Fa’alifu kalo goes with any main, meaty dish – povi masima (salted beef), roast pork, fried chicken, or my absolute favourite: tinned mackerel or herring (elegi) stir fried with eggplant or pumpkin.

Oh yum. I feel like it’s lunch time.

See you in the kitchen.

~*~

A Word on Measuring: E fua i le va’ai

You may have noticed that I didn’t include any actual measurements in this recipe. I guess this isn’t really a ‘recipe’, then… I just wanted to explain the method for creating our yummy fa’alifu kalo dish.

My aunties always say,

‘E fua i le va’ai’

…which means, ‘it’s measured by looking’.  laughing

When you know how many people you’ll need to feed, you buy enough taro to cut enough pieces for them, then you use a big enough pot and enough water and enough coconut cream (and onions and salt) for that amount of taro and for how you like things to taste.

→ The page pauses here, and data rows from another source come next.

(** Sequence two steps of a request. *)
Definition then_ {W A B} (r : W * (string + A)) (k : A → W → W * (string + B)) : W * (string + B) :=
  match r with (w, inl e) => (w, inl e) | (w, inr a) => k a w end.

(** ** JSON-RPC ([transport/mod.rs]) *)

Record JsonRpcRequest (J : Type) := mkRequest {
  rq_jsonrpc : string; rq_method : string; rq_params : J; rq_id : Z }.
Arguments mkRequest {J}. Arguments rq_jsonrpc {J}. Arguments rq_method {J}. Arguments rq_params {J}. Arguments rq_id {J}.

Definition JsonRpcRequest_new {J} (method : string) (params : J) : JsonRpcRequest J :=
  mkRequest "2.0" method params 1.

Definition REQUEST_TIMEOUT : Z := 10000.

(** The texts of requests and responses ([serde_json]). *)
Class RpcJson (J : Type) := {
  request_to_vec : JsonRpcRequest J → option bytes;
  response_from_slice : bytes → option (JsonRpcResponse J) }.

(** ** The Unix socket ([ipc.rs]) *)

(** [sock_incoming] is what the peer sends until it closes the connection. *)
Class Socket (W : Type) := {
  sock_connect : string → W → Io W unit;
  sock_write_all : bytes → W → Io W unit;
  sock_flush : W → Io W unit;
  sock_incoming : W → Io W bytes }.

(** [AsyncBufReadExt::read_until], the delimiter included. *)
Fixpoint read_until (delimiter : Z) (l : bytes) : bytes :=
  match l with
  | [] => []
  | x :: l => if x =? delimiter then [x] else x :: read_until delimiter l
  end.
Definition NEWLINE : Z := 10.

Section ipc.
Context {W J : Type} `{Timer W} `{Socket W} `{RpcJson J}.

Definition ipc_connect (path : string) (w : W) : W * (string + unit) :=
  timeout REQUEST_TIMEOUT (sock_connect path) w.

Definition IpcTransport_send (path : string) (req : JsonRpcRequest J) (w : W) : W * (string + JsonRpcResponse J) :=
  then_ (ipc_connect path w) (λ _ w,
  match request_to_vec req with
  | None => (w, inl "cannot serialize request"%string)
  | Some b =>
    let req_bytes := b ++ [NEWLINE] in
    then_ (timeout REQUEST_TIMEOUT (sock_write_all req_bytes) w) (λ _ w,
    then_ (timeout REQUEST_TIMEOUT sock_flush w) (λ _ w,
    then_ (timeout REQUEST_TIMEOUT sock_incoming w) (λ incoming w,
    match response_from_slice (read_until NEWLINE incoming) with
    | Some resp => (w, inr resp)
    | None => (w, inl "invalid response"%string)
    end)))
  end).

Definition ipc_transport (path : string) : Transport W J :=
  {| transport_send method params := IpcTransport_send path (JsonRpcRequest_new method params) |}.
End ipc.

(** ** Bearer tokens ([jwt.rs]) *)

Definition TOKEN_VALIDITY_DURATION : Z := 55000.

(** [jsonwebtoken::encode] of the claim [iat] under a key *)
Class JwtLib := { jwt_encode : bytes → Z → option string }.

Record JwtCache := mkJwtCache { jc_token : string; jc_created_at : Z }.

(** [created_at.elapsed()], in milliseconds, an error when the clock is behind. *)
Definition elapsed (created_at now : Z) : string + Z :=
  if now <? created_at then inl "second time provided was later than self"%string else inr (now - created_at).

Inductive CacheCheck := Fresh (token : string) | Stale | ClockError (e : string).
Definition check_cache (cache : option JwtCache) (now : Z) : CacheCheck :=
  match cache with
  | None => Stale
  | Some c =>
    match elapsed (jc_created_at c) now with
    | inl e => ClockError e
    | inr d => if d <? TOKEN_VALIDITY_DURATION then Fresh (jc_token c) else Stale
    end
  end.

(** Generate a token under the write lock; [now] is [None] before the epoch. *)
Definition generate_token `{JwtLib} (key : bytes) (now : option Z) : string + JwtCache :=
  match now with
  | None => inl "second time provided was later than self"%string
  | Some now =>
    match jwt_encode key (now / 1000) with
    | Some token => inr (mkJwtCache token now)
    | None => inl "cannot encode token"%string
    end
  end.

(** The part of [get_token] under the write lock, with the two times it reads. *)
Definition refresh `{JwtLib} (key : bytes) (cache : option JwtCache) (now : Z) (now' : option Z)
    : option JwtCache * (string + string) :=
  match check_cache cache now with
  | Fresh token => (cache, inr token)
  | ClockError e => (cache, inl e)
  | Stale =>
    match generate_token key now' with
    | inl e => (cache, inl e)
    | inr c => (Some c, inr (jc_token c))
    end
  end.

(** [get_token] with no other request between its two locks. *)
Definition get_token `{JwtLib} {W} `{Timer W} (key : bytes) (cache : option JwtCache) (w : W)
    : option JwtCache * (string + string) :=
  match unix_ms w with
  | None => (cache, inl "second time provided was later than self"%string)
  | Some now =>
    match check_cache cache now with
    | Fresh token => (cache, inr token)
    | ClockError e => (cache, inl e)
    | Stale => refresh key cache now (Some now)
    end
  end.

(** ** HTTP ([http.rs]) *)

Class HttpClient (W J : Type) := {
  http_post : string → JsonRpcRequest J → option string → W → Io W bytes }.

Section http.
Context {W J : Type} `{Timer W} `{HttpClient W J} `{RpcJson J} `{JwtLib}.

(** The request and the reading of its answer, within the client's timeout. *)
Definition http_exchange (url : string) (req : JsonRpcRequest J) (token : option string) (w : W)
    : W * (string + JsonRpcResponse J) :=
  then_ (timeout REQUEST_TIMEOUT (http_post url req token) w) (λ b w,
  match response_from_slice b with
  | Some resp => (w, inr resp)
  | None => (w, inl "invalid response"%string)
  end).

(** The transport and its token cache; [secret] is [None] without [with_jwt]. *)
Definition HttpTransport_send (url : string) (secret : option bytes) (req : JsonRpcRequest J)
    (s : W * option JwtCache) : (W * option JwtCache) * (string + JsonRpcResponse J) :=
  let (w, cache) := s in
  match secret with
  | None => let (w, r) := http_exchange url req None w in ((w, cache), r)
  | Some key =>
    match get_token key cache w with
    | (cache, inl e) => ((w, cache), inl e)
    | (cache, inr token) => let (w, r) := http_exchange url req (Some token) w in ((w, cache), r)
    end
  end.

Definition http_transport (url : string) (secret : option bytes) : Transport (W * option JwtCache) J :=
  {| transport_send method params := HttpTransport_send url secret (JsonRpcRequest_new method params) |}.
End http.

(** ** Blocks over Ethereum's JSON-RPC ([eth_rpc/alloy_impl.rs]) *)

(** The header fields of a block as [alloy] returns it. *)
Record RpcBlock := mkRpcBlock {
  rb_number : Z; rb_hash : B256; rb_parent_hash : B256; rb_timestamp : Z; rb_mix_hash : B256 }.

Definition get_block_by_number (answer : string + option RpcBlock) : string + option ExecutionBlock :=
  match answer with
  | inl e => inl e
  | inr block => inr ((λ b, mkExecutionBlock (rb_hash b) (rb_number b) (rb_parent_hash b) (rb_timestamp b)
                              load_prev_randao) <$> block)
  end.

(** ** Concurrent requests for a token *)

(** A request reads the cache under the read lock; if the token is stale it waits
    for the write lock, under which it looks again.  A finished request has its
    token and the time at which the token was found to be good. *)
Inductive Task := Reading | Waiting | Done (r : string + string * Z).
(** [js_made]: when tokens were made, the latest first. *)
Record JwtState := mkJwtState {
  js_cache : option JwtCache; js_tasks : list Task; js_made : list Z }.

Definition jwt_init (tasks : nat) : JwtState := mkJwtState None (replicate tasks Reading) [].

Definition after_read (cache : option JwtCache) (now : Z) : Task :=
  match check_cache cache now with
  | Fresh token => Done (inr (token, now))
  | ClockError e => Done (inl e)
  | Stale => Waiting
  end.

(** The result of [refresh] with the time of its token, and the time at which
    one was made. *)
Definition after_write `{JwtLib} (key : bytes) (cache : option JwtCache) (now now' : Z)
    : option JwtCache * Task * list Z :=
  match check_cache cache now, refresh key cache now (Some now') with
  | Stale, (c, inr token) => (c, Done (inr (token, now')), [now'])
  | _, (c, inr token) => (c, Done (inr (token, now)), [])
  | _, (c, inl e) => (c, Done (inl e), [])
  end.

(** A step is labelled with the times it reads. *)
Inductive jwt_step `{JwtLib} (key : bytes) : JwtState → list Z → JwtState → Prop :=
| step_read s i now :
    js_tasks s !! i = Some Reading →
    jwt_step key s [now]
      (mkJwtState (js_cache s) (<[i := after_read (js_cache s) now]> (js_tasks s)) (js_made s))
| step_write s i now now' c t made :
    js_tasks s !! i = Some Waiting →
    after_write key (js_cache s) now now' = (c, t, made) →
    jwt_step key s [now; now'] (mkJwtState c (<[i := t]> (js_tasks s)) (made ++ js_made s)).

Inductive jwt_run `{JwtLib} (key : bytes) : JwtState → list Z → JwtState → Prop :=
| run_done s : jwt_run key s [] s
| run_step s ts s1 ts' s' : jwt_run key s ts s1 → jwt_step key s1 ts' s' → jwt_run key s (ts ++ ts') s'.

Section jwt_proofs.
Context {JW : JwtLib} (key : bytes).

(** A token good at a time: made from a time less than 55 seconds before. *)
Definition good_at (token : string) (at_ : Z) : Prop :=
  ∃ c, jwt_encode key (c / 1000) = Some token ∧ c ≤ at_ < c + TOKEN_VALIDITY_DURATION.
Definition cache_wf (cache : option JwtCache) : Prop :=
  ∀ c, cache = Some c → jwt_encode key (jc_created_at c / 1000) = Some (jc_token c).
Definition task_wf (t : Task) : Prop :=
  match t with Done (inr (token, at_)) => good_at token at_ | _ => True end.
Definition jwt_inv (s : JwtState) : Prop :=
  cache_wf (js_cache s) ∧ Forall task_wf (js_tasks s) ∧ head (js_made s) = jc_created_at <$> js_cache s.

Lemma check_cache_fresh (cache : option JwtCache) (now : Z) (token : string) :
  cache_wf cache → check_cache cache now = Fresh token → good_at token now.
Proof.
  unfold check_cache, elapsed. intros Hwf. destruct cache as [c|]; [|done].
  destruct (now <? _) eqn:Hn; [done|]. destruct (_ <? TOKEN_VALIDITY_DURATION) eqn:Hd; [|done].
  intros [= <-]. exists (jc_created_at c). split; [by apply Hwf|lia].
Qed.

Lemma check_cache_stale (cache : option JwtCache) (now : Z) :
  check_cache cache now = Stale → ∀ c, cache = Some c → jc_created_at c + TOKEN_VALIDITY_DURATION ≤ now.
Proof.
  unfold check_cache, elapsed. intros Hs c ->.
  destruct (now <? _) eqn:Hn; [done|]. destruct (_ <? TOKEN_VALIDITY_DURATION) eqn:Hd; [done|]. lia.
Qed.

Lemma after_write_spec (cache : option JwtCache) (now now' : Z) c t made :
  cache_wf cache → after_write key cache now now' = (c, t, made) →
  cache_wf c ∧ task_wf t ∧
  ((c = cache ∧ made = []) ∨
   (∃ tok, c = Some (mkJwtCache tok now') ∧ made = [now'] ∧ check_cache cache now = Stale)).
Proof.
  unfold after_write, refresh. intros Hwf. destruct (check_cache cache now) as [token| |e] eqn:Hc.
  - intros [= <- <- <-]. split_and!; [done| |by left]. by apply check_cache_fresh in Hc.
  - unfold generate_token. destruct (jwt_encode key (now' / 1000)) as [tok|] eqn:He.
    + intros [= <- <- <-]. split_and!.
      * by intros c [= <-].
      * exists now'. unfold TOKEN_VALIDITY_DURATION. split; [done|lia].
      * right. by exists tok.
    + intros [= <- <- <-]. split_and!; [done..|by left].
  - intros [= <- <- <-]. split_and!; [done..|by left].
Qed.

Lemma jwt_step_inv (s : JwtState) (ts : list Z) (s' : JwtState) :
  jwt_step key s ts s' → jwt_inv s → jwt_inv s'.
Proof.
  intros [s0 i now Hi|s0 i now now' c t made Hi Hw] (Hc & Ht & Hm).
  - split_and!; simpl; try done. apply Forall_insert; [done|]. unfold after_read.
    destruct (check_cache _ now) eqn:E; simpl; try done. by apply check_cache_fresh in E.
  - apply after_write_spec in Hw as (Hc' & Ht' & Hmade); [|done]. split_and!; simpl; [done|by apply Forall_insert|].
    destruct Hmade as [[-> ->]|(tok & -> & -> & _)]; done.
Qed.

Lemma jwt_run_inv (s : JwtState) (ts : list Z) (s' : JwtState) :
  jwt_run key s ts s' → jwt_inv s → jwt_inv s'.
Proof. induction 1; eauto using jwt_step_inv. Qed.
Lemma jwt_init_inv (n : nat) : jwt_inv (jwt_init n).
Proof. split_and!; simpl; [by intros c [=]|by apply Forall_replicate|done]. Qed.

(** Times at which tokens were made, the latest first, at least 55 seconds
    apart. *)
Fixpoint spaced (made : list Z) : Prop :=
  match made with
  | t :: ((t0 :: _) as rest) => t0 + 55000 ≤ t ∧ spaced rest
  | _ => True
  end.

Lemma jwt_step_spaced (s : JwtState) (ts : list Z) (s' : JwtState) :
  jwt_step key s ts s' → StronglySorted Z.le ts → jwt_inv s → spaced (js_made s) → spaced (js_made s').
Proof.
  intros [s0 i now Hi|s0 i now now' c t made Hi Hw] Hts (Hc & _ & Hm) Hsp; simpl; [done|].
  apply after_write_spec in Hw as (_ & _ & [[_ ->]|(tok & _ & -> & Hst)]); [done| |done].
  apply StronglySorted_inv in Hts as [_ Hle]. apply Forall_cons in Hle as [Hle _].
  destruct (js_made s0) as [|t0 rest]; [done|]. simpl. split; [|done]. simpl in Hm.
  destruct (js_cache s0) as [c0|] eqn:Hc0; [|done]. injection Hm as ->.
  pose proof (check_cache_stale _ _ Hst c0 eq_refl). unfold TOKEN_VALIDITY_DURATION in *. lia.
Qed.
(* ===== verification/Archiver.v ===== *)
(** * The archiver worker ([crates/node/src/archiver.rs])

    A background task takes the archive jobs of decided heights, uploads each
    blob to a storage provider, and hands a signed notice per blob back to the
    node.  A job that fails waits in a queue and is tried again, for ever.  The
    HTTP client and the parsing of the provider's JSON are parameters; the
    requests, the reading of the answers and the queue are the code's. *)
From stdpp Require Import pretty.
From S2P Require Import Prelude Text Types Merkle Streaming Proposal Metadata BlobStore BlobEngine Store Proto State Archival BlobProposal Commit Decide Client.
Open Scope monad_scope.

(** ** Configuration ([archiver_config.rs]) *)

Record ArchiverConfig := mkArchiverConfig {
  cf_enabled : bool; cf_provider_url : string; cf_upload_path : option string;
  cf_provider_id : string; cf_bearer_token : option string; cf_retry_attempts : Z;
  cf_retry_backoff_ms : Z; cf_max_queue_size : Z }.

Definition ArchiverConfig_default : ArchiverConfig :=
  mkArchiverConfig true "https://load-s3-agent.load.network" None "load-s3-agent" None 3 1000 1000.

Definition effective_upload_path (cf : ArchiverConfig) : string :=
  match trim <$> cf_upload_path cf with
  | Some v => if decide (v = EmptyString) then "/upload" else v
  | None => "/upload"
  end.

(** ** The provider *)

Record UploadRequest := mkUploadRequest {
  ur_url : string; ur_file : bytes; ur_file_name : string; ur_tags : list (string * string);
  ur_authorization : option string }.
(** The body is [None] when it cannot be read. *)
Record HttpResponse := mkHttpResponse { hr_status : Z; hr_body : option bytes }.
Record UploadResponse := mkUploadResponse {
  up_success : option bool; up_locator : option string; up_dataitem_id : option string }.

(** [W] is the world of the worker: the provider and the clocks. *)
Class ArchiveHttp (W : Type) := {
  http_post : UploadRequest → W → W * (string + HttpResponse);
  parse_upload_response : bytes → option UploadResponse }.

It’s pretty simple, but will take some practice.

More practice, more expertise and more taro to eat… win-win-win.

My Receipts

Confession: This ol’ hamo geek girl is in her forties and only recently learned how to make fa’alifu kalo… properly.

I’m grateful to my mother for not picking a fight while she was teaching me how to make her favourite mea’ai a’ago (and who actually did most of the fa’alifu work you see in these photos). 

I’m also grateful for this resource:

Samoan Material Culture by Te Rangi Hiroa

…which I had to refer to cause I forgot the name of the coconut meat squeezer fibers thing (tauaga).